Directions> Of all the lines in the entries below, give again exactly those starting at the line containing "Open Scope Z_scope." and ending at the line containing "input : list Z; len : nat; cursor : nat;", both ends included, and no others.

[Available data — start]

(* ===== verification/Tty.v ===== *)
(** The line editor of the kernel terminal: [crates/kernel/src/terminal/tty.rs].

    The input line is the fixed array [input] with its length and cursor.  Calls
    into the console are a log of [Out] values in call order; a screen position
    to the right of the prompt is named by the text whose width separates it from
    [prompt_start].  The time stamp counter is an argument. *)
From stdpp Require Import base list numbers option.
From S2P Require Import Prelude Str Keyboard.

Open Scope Z_scope.

Module Tty.
Import Str.Str Keyboard.Keyboard.

Definition INPUT_CAP : nat := 128.
#[global] Arguments INPUT_CAP : simpl never.

(** Console calls: [draw_cursor], [clear_rect] over the width of a text,
    [set_position] after a text, [print!], [println!("")]. *)
Inductive Out :=
  | ODrawCursor (after : list Z) (visible : bool)
  | OClear (width_of : list Z)
  | OPosition (after : list Z)
  | OPrint (text : list Z)
  | ONewline.

Record Line := mkLine { buf : list Z; line_len : nat }.
Definition as_str (l : Line) : list Z :=
  let b := take (line_len l) (buf l) in if utf8_valid b then b else [].

Record Tty := mkTty {
  input : list Z; len : nat; cursor : nat;
  cursor_visible : bool; next_blink : Z; tsc_per_ms : Z;
  out : list Out }.

Definition new (tsc : Z) : Tty := mkTty (replicate INPUT_CAP 0) 0 0 false 0 tsc [].

Definition emit (o : list Out) (t : Tty) : Tty :=
  mkTty (input t) (len t) (cursor t) (cursor_visible t) (next_blink t) (tsc_per_ms t) (out t ++ o).
Definition set_text (i : list Z) (l c : nat) (t : Tty) : Tty :=
  mkTty i l c (cursor_visible t) (next_blink t) (tsc_per_ms t) (out t).
Definition set_blink (v : bool) (n : Z) (t : Tty) : Tty :=
  mkTty (input t) (len t) (cursor t) v n (tsc_per_ms t) (out t).
Definition deadline (now : Z) (t : Tty) : Z := wrap64 (now + wrap64 (tsc_per_ms t * 500)).

Definition prompt (now : Z) (p : list Z) (t : Tty) : Tty :=
  let t := emit [OPrint p] t in
  set_blink false (deadline now t) (set_text (input t) 0 0 t).

(** [self.input[..self.cursor]]: the text left of the cursor. *)
Definition cursor_position (t : Tty) : list Z := take (cursor t) (input t).

(** [now] and [later] are the two readings of the counter. *)
Definition update_cursor (now later : Z) (t : Tty) : Tty :=
  if next_blink t <=? now then
    let v := negb (cursor_visible t) in
    set_blink v (deadline later t) (emit [ODrawCursor (cursor_position t) v] t)
  else t.

Definition show_cursor (now : Z) (t : Tty) : Tty :=
  set_blink true (deadline now t) (emit [ODrawCursor (cursor_position t) true] t).

Definition hide_cursor (t : Tty) : Tty :=
  if cursor_visible t then set_blink false (next_blink t) (emit [ODrawCursor (cursor_position t) false] t) else t.

Definition redraw_input (t : Tty) : Tty :=
  let text := take (len t) (input t) in
  emit ([OClear text; OPosition []] ++ (if utf8_valid text then [OPrint text] else []) ++
        [OPosition (cursor_position t)]) t.

(** [input[i + 1] = input[i]] for [i] from [len - 1] down to [cursor]. *)
Fixpoint shift_right (n c : nat) (l : list Z) : list Z :=
  match n with
  | O => l
  | S n' => shift_right n' c (<[(c + n' + 1)%nat := default 0 (l !! (c + n')%nat)]> l)
  end.

(** [input[i - 1] = input[i]] for [i] from [c] on, [n] times. *)
Fixpoint shift_left (n c : nat) (l : list Z) : list Z :=
  match n with
  | O => l
  | S n' => shift_left n' (c + 1) (<[(c - 1)%nat := default 0 (l !! c)]> l)
  end.

Definition is_ascii (c : Z) : bool := c <? 128.
(** [char::is_control] on the characters of a byte: C0, DEL and C1. *)
Definition is_control (c : Z) : bool := (c <? 32) || ((127 <=? c) && (c <? 160)).

Definition push (ch : Z) (t : Tty) : Tty :=
  if (len t <? INPUT_CAP - 1)%nat && is_ascii ch then
    let i := <[cursor t := ch]> (shift_right (len t - cursor t) (cursor t) (input t)) in
    redraw_input (set_text i (len t + 1) (cursor t + 1) t)
  else t.

Definition backspace (t : Tty) : Tty :=
  if (0 <? cursor t)%nat then
    redraw_input (set_text (shift_left (len t - cursor t) (cursor t) (input t)) (len t - 1) (cursor t - 1) t)
  else t.

Definition move_left (t : Tty) : Tty :=
  if (0 <? cursor t)%nat then set_text (input t) (len t) (cursor t - 1) t else t.

Definition move_right (t : Tty) : Tty :=
  if (cursor t <? len t)%nat then set_text (input t) (len t) (cursor t + 1) t else t.

Definition submit (t : Tty) : option Line * Tty :=
  let text := take (len t) (input t) in
  let line := mkLine (text ++ replicate (INPUT_CAP - len t) 0) (len t) in
  let t := emit [OPosition text; ONewline] t in
  (Some line, set_blink false (next_blink t) (set_text (input t) 0 0 t)).

Definition dispatch_key (key : Key) (t : Tty) : option Line * Tty :=
  match key with
  | Char c =>
      if c =? 10 then submit t
      else if c =? 8 then (None, backspace t)
      else if negb (is_control c) then (None, push c t)
      else (None, t)
  | Left => (None, move_left t)
  | Right => (None, move_right t)
  end.

Definition handle_key (now : Z) (key : Key) (t : Tty) : option Line * Tty :=
  let '(line, t) := dispatch_key key (hide_cursor t) in
  match line with Some _ => (line, t) | None => (None, show_cursor now t) end.

(** * Refinement: a line is a text with a gap *)

(** The reference editor: the characters left of the cursor, nearest first, and
    those right of it. *)
Record Zip := mkZip { before : list Z; after : list Z }.

Definition zip_text (z : Zip) : list Z := reverse (before z) ++ after z.

Definition zip_key (key : Key) (z : Zip) : option (list Z) * Zip :=
  match key with
  | Char c =>
      if c =? 10 then (Some (zip_text z), mkZip [] [])
      else if c =? 8 then (None, mkZip (List.tl (before z)) (after z))
      else if negb (is_control c) && is_ascii c && (length (zip_text z) <? INPUT_CAP - 1)%nat
      then (None, mkZip (c :: before z) (after z))
      else (None, z)
  | Left => (None, match before z with c :: b => mkZip b (c :: after z) | [] => z end)
  | Right => (None, match after z with c :: a => mkZip (c :: before z) a | [] => z end)
  end.

Record wf (t : Tty) : Prop := {
  wf_input : length (input t) = INPUT_CAP;
  wf_len : (len t < INPUT_CAP)%nat;
  wf_cursor : (cursor t <= len t)%nat;
  wf_ascii : Forall ascii (input t) }.

Definition represents (t : Tty) (z : Zip) : Prop :=
  reverse (before z) = take (cursor t) (input t) /\ after z = drop (cursor t) (take (len t) (input t)).

Lemma length_shift_right n c l : length (shift_right n c l) = length l.
Proof. revert l. induction n as [|n IH]; intros l; simpl; [done|]. by rewrite IH, length_insert. Qed.
Lemma length_shift_left n c l : length (shift_left n c l) = length l.
Proof. revert c l. induction n as [|n IH]; intros c l; simpl; [done|]. by rewrite IH, length_insert. Qed.

(** After the loop of [push], cell [c + k + 1] holds what cell [c + k] held. *)
Lemma shift_right_lookup n c l j :
  (c + n < length l)%nat ->
  shift_right n c l !! j = if decide (c < j <= c + n)%nat then l !! (j - 1)%nat else l !! j.
Proof.
  revert l. induction n as [|n IH]; intros l Hl; simpl; [by rewrite decide_False by lia|].
  rewrite IH by (rewrite length_insert; lia).
  destruct (lookup_lt_is_Some_2 l (c + n)%nat ltac:(lia)) as [x Hx]. rewrite Hx. simpl.
  destruct (decide (j = c + n + 1)%nat) as [->|Hj].
  - rewrite decide_False, decide_True by lia. rewrite list_lookup_insert_eq by lia.
    rewrite <- Hx. f_equal. lia.
  - repeat case_decide; try lia; by rewrite list_lookup_insert_ne by lia.
Qed.

Lemma shift_left_lookup n c l j :
  (0 < c)%nat -> (c + n <= length l)%nat ->
  shift_left n c l !! j = if decide (c - 1 <= j < c - 1 + n)%nat then l !! (j + 1)%nat else l !! j.
Proof.
  revert c l. induction n as [|n IH]; intros c l Hc Hl; simpl; [by rewrite decide_False by lia|].
  rewrite IH by (rewrite ?length_insert; lia).
  destruct (lookup_lt_is_Some_2 l c ltac:(lia)) as [x Hx]. rewrite Hx. simpl.
  destruct (decide (j = c - 1)%nat) as [->|Hj].
  - rewrite decide_False, decide_True by lia. rewrite list_lookup_insert_eq by lia.
    rewrite <- Hx. f_equal. lia.
  - repeat case_decide; try lia; by rewrite list_lookup_insert_ne by lia.
Qed.

Lemma default_ascii l i : Forall ascii l -> ascii (default 0 (l !! i)).
Proof.
  intros Hl. destruct (l !! i) eqn:He; simpl; [|unfold ascii; lia]. by apply (Forall_lookup_1 _ _ _ _ Hl He).
Qed.
Lemma shift_right_ascii n c l : Forall ascii l -> Forall ascii (shift_right n c l).
Proof.
  revert l. induction n as [|n IH]; intros l Hl; simpl; [done|].
  by apply IH, Forall_insert, default_ascii.
Qed.
Lemma shift_left_ascii n c l : Forall ascii l -> Forall ascii (shift_left n c l).
Proof.
  revert c l. induction n as [|n IH]; intros c l Hl; simpl; [done|].
  by apply IH, Forall_insert, default_ascii.
Qed.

[Available data — finish]

Solution to this exercise>
Open Scope Z_scope.

Module Tty.
Import Str.Str Keyboard.Keyboard.

Definition INPUT_CAP : nat := 128.
#[global] Arguments INPUT_CAP : simpl never.

(** Console calls: [draw_cursor], [clear_rect] over the width of a text,
    [set_position] after a text, [print!], [println!("")]. *)
Inductive Out :=
  | ODrawCursor (after : list Z) (visible : bool)
  | OClear (width_of : list Z)
  | OPosition (after : list Z)
  | OPrint (text : list Z)
  | ONewline.

Record Line := mkLine { buf : list Z; line_len : nat }.
Definition as_str (l : Line) : list Z :=
  let b := take (line_len l) (buf l) in if utf8_valid b then b else [].

Record Tty := mkTty {
  input : list Z; len : nat; cursor : nat;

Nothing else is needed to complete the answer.